He stepped through the doorway to Pete and Bill's apartment and emerged, as ever, back in the sunless lands. It was sunset there, the way it always was, and there was a shadowy shape on the front porch. Patrick most definitely didn't look directly at it as he passed by.

As he passed, It called, "It's almost midnight. You're cutting it awful close."

(That was not, strictly speaking, what it said. It did not speak a mortal tongue, or perhaps all of them. But whatever it spoke, the ear of the listener translated as their own tongue. It was also far more formal in its own speech, but Patrick thought he'd been spending too much time with Pete; sometimes, what he heard now was more colloquial.)

"I'm sorry," he said. He did not need to glance down to know he was in his work clothes again: black with occasional touches of red. He turned and went into the house, studiously not looking at the shape on the porch. He did not think it would break him, seeing Its true shape, but he would rather not risk it.

The Others were, unsurprisingly, nowhere to be found. This was his duty and his alone; they would not be needed until later, if at all. Not every night was busy.

Patrick sat down before the computer and watched the screen, and waited.

A minute later, perhaps two, and the screen pinged. He sighed and reached out, looking at the name written there: ANGIE RUTHVEN.

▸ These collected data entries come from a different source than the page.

(** setrq of the running process. *)
Lemma requeue_aside st p : good at_work st -> noproc (sys st) = false -> procs st !! u_procp st = Some p -> p_stat p = SRUN -> loaded p = true ->
  exists st', setrq st (u_procp st) = Ret st' /\ aside st' /\ links_only st st'.
Proof.
  intros HG Hn Hp Hs Hl. destruct (running st p HG Hn Hp) as (Hr & _ & Hw). pose proof HG as ((sl & rq & HI) & HS & HN).
  destruct (base_setrq st sl rq _ p (i_base _ _ _ HI) Hp Hr Hw) as (st' & E & HB' & O). exists st'. split; [done|]. split; [|done].
  pose proof O as (C & _). set (k := qindex (p_pri p)) in *. pose proof (b_pri _ _ _ (i_base _ _ _ HI) _ _ Hp) as [Hpri _].
  split; [exists sl, (enq rq k (u_procp st)); eapply inv_rings; [exact HI|exact HB'|exact C|]|split; [|by eapply nice_cores]].
  - intros j q q' E1 E2 Hq. destruct (decide (j = u_procp st)) as [->|Hne]; [right; by assert (q = p) as -> by congruence|left].
    eapply queued_still; [exact (b_rq _ _ _ HB')|exact (b_rq _ _ _ (i_base _ _ _ HI))|exact E2|exact Hq| |exact E1]. intros k'. by apply enq_out.
  - intros j q' E2 H1 H2. destruct (cores_lookup st' st j (eq_sym C) q' E2) as (q & E1 & D). pose proof (core_fields _ _ D) as (F1 & _ & _ & F4 & _).
    unfold loaded in H2. rewrite <- F1 in H1. rewrite <- F4 in H2. destruct (decide (j = u_procp st)) as [->|Hne].
    + destruct (rq_home _ _ (b_rq _ _ _ HB') k (u_procp st)) as (q2 & Eq2 & Hq2 & _); [by apply qindex_lt| |congruence].
      unfold enq. rewrite decide_True by done. apply elem_of_app. right. by apply list_elem_of_singleton.
    + eapply queued_still; [exact (b_rq _ _ _ (i_base _ _ _ HI))|exact (b_rq _ _ _ HB')|exact E1| |intros k'; apply enq_in|exact E2].
      by eapply others_queued.
Qed.

(** ** The running process and its flags *)

Lemma flag_lor f a b : 1 <= a -> 1 <= b -> a <> b -> has (Z.lor f (sigmask a)) (sigmask b) = has f (sigmask b).
Proof.
  intros Ha Hb Hne. rewrite !has_sigmask, mem_lor, mem_sigmask by lia. replace (a =? b) with false by (symmetry; by apply Z.eqb_neq). apply orb_false_r.
Qed.
Lemma flag_ldiff f a b : 1 <= a -> 1 <= b -> a <> b -> has (Z.ldiff f (sigmask a)) (sigmask b) = has f (sigmask b).
Proof.
  intros Ha Hb Hne. rewrite !has_sigmask, mem_ldiff, mem_sigmask by lia. replace (a =? b) with false by (symmetry; by apply Z.eqb_neq). apply andb_true_r.
Qed.

(** A flag that is neither of those that the scheduler and kin look at. *)
Lemma flag_tame p f : has f SLOAD = has (p_flag p) SLOAD -> has f SSINTR = has (p_flag p) SSINTR -> has f SSYS = has (p_flag p) SSYS -> tame p (set_flag p f).
Proof. intros H1 H2 H3. unfold tame. splits; try done. by left. Qed.

Lemma good_flag w st i p f : good w st -> procs st !! i = Some p -> has f SLOAD = has (p_flag p) SLOAD -> good w (putp st i (set_flag p f)).
Proof.
  intros ((sl & rq & HI) & HS & HN) Hi Hf. pose proof HI as [HB Hsl Hrun Has]. split; [exists sl, rq; eapply inv_putp; [exact HI|exact Hi|..]|split].
  - unfold stays. splits; try done. by right.
  - exact (Hsl i p Hi).
  - intros Hr. destruct (Hrun i p Hi Hr) as [H1 H2]. split; [done|]. unfold loaded in *. cbn. by rewrite Hf.
  - exact (Has i p Hi).
  - eapply settled_putp; [done|exact Hi|done|exact Hf|done|done].
  - intros j q E. cbn in E. apply list_lookup_insert_Some in E as [(<- & <- & _)|[_ E]]; [by apply (HN i p)|by apply (HN j q)].
Qed.

Lemma taker_flag st u d i p f : taker st u d i p -> has f SLOAD = has (p_flag p) SLOAD -> taker (putp st i (set_flag p f)) u d i (set_flag p f).
Proof.
  intros [HG Hc Hb Hi Hs Hd Hp [Hpi [pp Hpp]] Hargs] Hf. constructor; try done.
  - by apply good_flag.
  - by eapply putp_at.
  - by destruct Hs; constructor.
  - intros j q E. cbn in E. apply list_lookup_insert_Some in E as [(<- & <- & _)|[_ E]]; [by apply (Hd i p)|by apply (Hd j q)].
  - split; [done|]. exists pp. cbn. by rewrite list_lookup_insert_ne.
  - unfold schedcpu_args_ok in *. cbn. by rewrite length_insert.
Qed.

Lemma taker_sys st u d i p s : taker st u d i p -> noproc s = noproc (sys st) -> taker (with_sys st s) u d i p.
Proof. intros [HG Hc Hb Hi Hs Hd Hp Hpp Hargs] Hn. constructor; try done; [by apply good_sys|cbn; congruence]. Qed.

Lemma sys_adv w st s : noproc s = noproc (sys st) -> hz s = hz (sys st) -> good w st -> adv w st (with_sys st s).
Proof.
  intros Hn Hh HG. split; [|apply kin_refl]. split; [by apply good_sys|]. splits; try done. apply Forall2_same_length_lookup_2; [done|].
  intros i p q E1 E2. cbn in E2. left. congruence.
Qed.

(** A user priority for the running process, and its priority with it. *)
Lemma repri_ok st p (b : bool) n : good at_work st -> noproc (sys st) = false -> procs st !! u_procp st = Some p -> 0 <= n <= 127 ->
  exists st', modp (putp (if b then resched st else st) (u_procp st) (set_usrpri p n)) (u_procp st)
    (fun p => if p_pri p >=? PUSER then set_pri p (p_usrpri p) else p) = Ret st' /\ adv at_work st st'.
Proof.
  intros HG Hn Hp Hr. destruct (running st p HG Hn Hp) as (Hl & _ & _). set (i := u_procp st) in *. set (st1 := if b then _ else _).
  assert (A1 : adv at_work st st1) by (unfold st1; destruct b; [by apply sys_adv|by apply adv_refl]).
  assert (H1 : procs st1 !! i = Some p) by (unfold st1; by destruct b). clearbody st1. set (q := set_usrpri p n). set (st2 := putp st1 i q).
  assert (A2 : adv at_work st1 st2) by (eapply adv_putp; [apply A1|exact H1|]; unfold tame, q; splits; try done; by left).
  assert (H2 : procs st2 !! i = Some q) by (by eapply putp_at). rewrite (modp_ok st2 i q _ H2). eexists. split; [reflexivity|].
  eapply adv_trans; [exact A1|]. eapply adv_trans; [exact A2|]. eapply adv_putp; [apply A2|exact H2|]. destruct (_ >=? _); [|apply tame_refl].
  unfold tame, q. splits; try done. by right.
Qed.

(** The charge of the clock. *)
Lemma charge_ok st p : good at_work st -> procs st !! u_procp st = Some p -> exists st', clock_charge st = Ret st' /\ adv at_work st st'.
Proof.
  intros HG Hp. unfold clock_charge. destruct (noproc (sys st)) eqn:Hn; [exists st; split; [done|by apply adv_refl]|].
  destruct (running st p HG Hn Hp) as (Hr & _ & _). set (i := u_procp st) in *. rewrite (modp_ok st i p _ Hp). bind.
  set (p1 := set_cpticks p _). set (st1 := putp st i p1). assert (H1 : procs st1 !! i = Some p1) by (by eapply putp_at).
  assert (A1 : adv at_work st st1) by (eapply adv_putp; [done|exact Hp|]; unfold tame, p1; splits; try done; by left).
  rewrite (getp_at st1 i p1 H1). bind. set (cpu := if u8 (p_cpu p1 + 1) =? 0 then _ else _). set (p2 := set_cpu p1 cpu). set (st2 := putp st1 i p2).
  assert (H2 : procs st2 !! i = Some p2) by (by eapply putp_at).
  assert (A2 : adv at_work st1 st2) by (eapply adv_putp; [apply A1|exact H1|]; unfold tame, p2; splits; try done; by left).
  destruct (Z.land cpu 3 =? 0); [|exists st2; split; [done|by eapply adv_trans]].
  rewrite (setpri_eq st2 i p2 H2). bind. assert (HN : -20 <= p_nice p2 <= 20) by (by destruct HG as (_ & _ & HN); apply (HN i p)).
  pose proof (pri_of_range (sys st2) p2 ltac:(lia)) as Hpri.
  set (b := _ <? _). set (n := s8 _). assert (Hn8 : 10 <= n <= 127) by (unfold n; rewrite s8_small; lia). clearbody b n p2.
  destruct (repri_ok st2 p2 b n) as (st' & E & A3); [apply A2|exact Hn|exact H2|lia|]. exists st'. split; [exact E|]. by eapply adv_trans, adv_trans.
Qed.

Lemma aside_flag st i p f : aside st -> procs st !! i = Some p -> has f SLOAD = has (p_flag p) SLOAD -> aside (putp st i (set_flag p f)).
Proof.
  intros ((sl & rq & HI) & HA & HN) Hi Hf. pose proof HI as [HB Hsl Hrun Has]. split; [exists sl, rq; eapply inv_putp; [exact HI|exact Hi|..]|split].
  - unfold stays. splits; try done. by right.
  - exact (Hsl i p Hi).
  - intros Hr. destruct (Hrun i p Hi Hr) as [H1 H2]. split; [done|]. unfold loaded in *. cbn. by rewrite Hf.
  - exact (Has i p Hi).
  - intros j q E. cbn in E. apply list_lookup_insert_Some in E as [(<- & <- & _)|[_ E]]; [|by apply (HA j q)].
    intros H1 H2. apply (HA i p Hi H1). unfold loaded in *. by rewrite <- Hf.
  - intros j q E. cbn in E. apply list_lookup_insert_Some in E as [(<- & <- & _)|[_ E]]; [by apply (HN i p)|by apply (HN j q)].
Qed.

(** ** tsleep *)

(** No signal for tsleep to look at. *)
Definition quiet (p : proc) : bool := (p_sig p =? 0) || negb (has (p_flag p) STRC) && (Z.ldiff (p_sig p) (p_sigmask p) =? 0).

Section tsleep.
Variable runout_addr : Z.
Variable proc_addr : nat -> Z.
Variable procxmt : kst -> nat -> outcome (bool * kst).
Variable endtsleep_fn : nat.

It was going to be a long night.

*

There was little time to wait; the boy who had summoned him pulled Bob's cord within the hour, and he and the others went forth to claim Angie Ruthven. She was maybe seventeen, corn silk hair and dark green eyes, and wept as they bore her away. This did not surprise Patrick overmuch. Many of the ones they took cried, or pleaded, or threatened. They all begged for their lives back, as if he had any say in the matter whatsoever.

Times like that, he was glad he was—mostly—proscribed against speaking. Most of the guilty ones confessed when they were taken, but they still asked for leniency. The words always echoed in his head: "Why should I set you free? You have done so much harm to this one, or to so many, and you ask that I let you go? You demand it? You showed no mercy to your victims; why should I do any less for you?"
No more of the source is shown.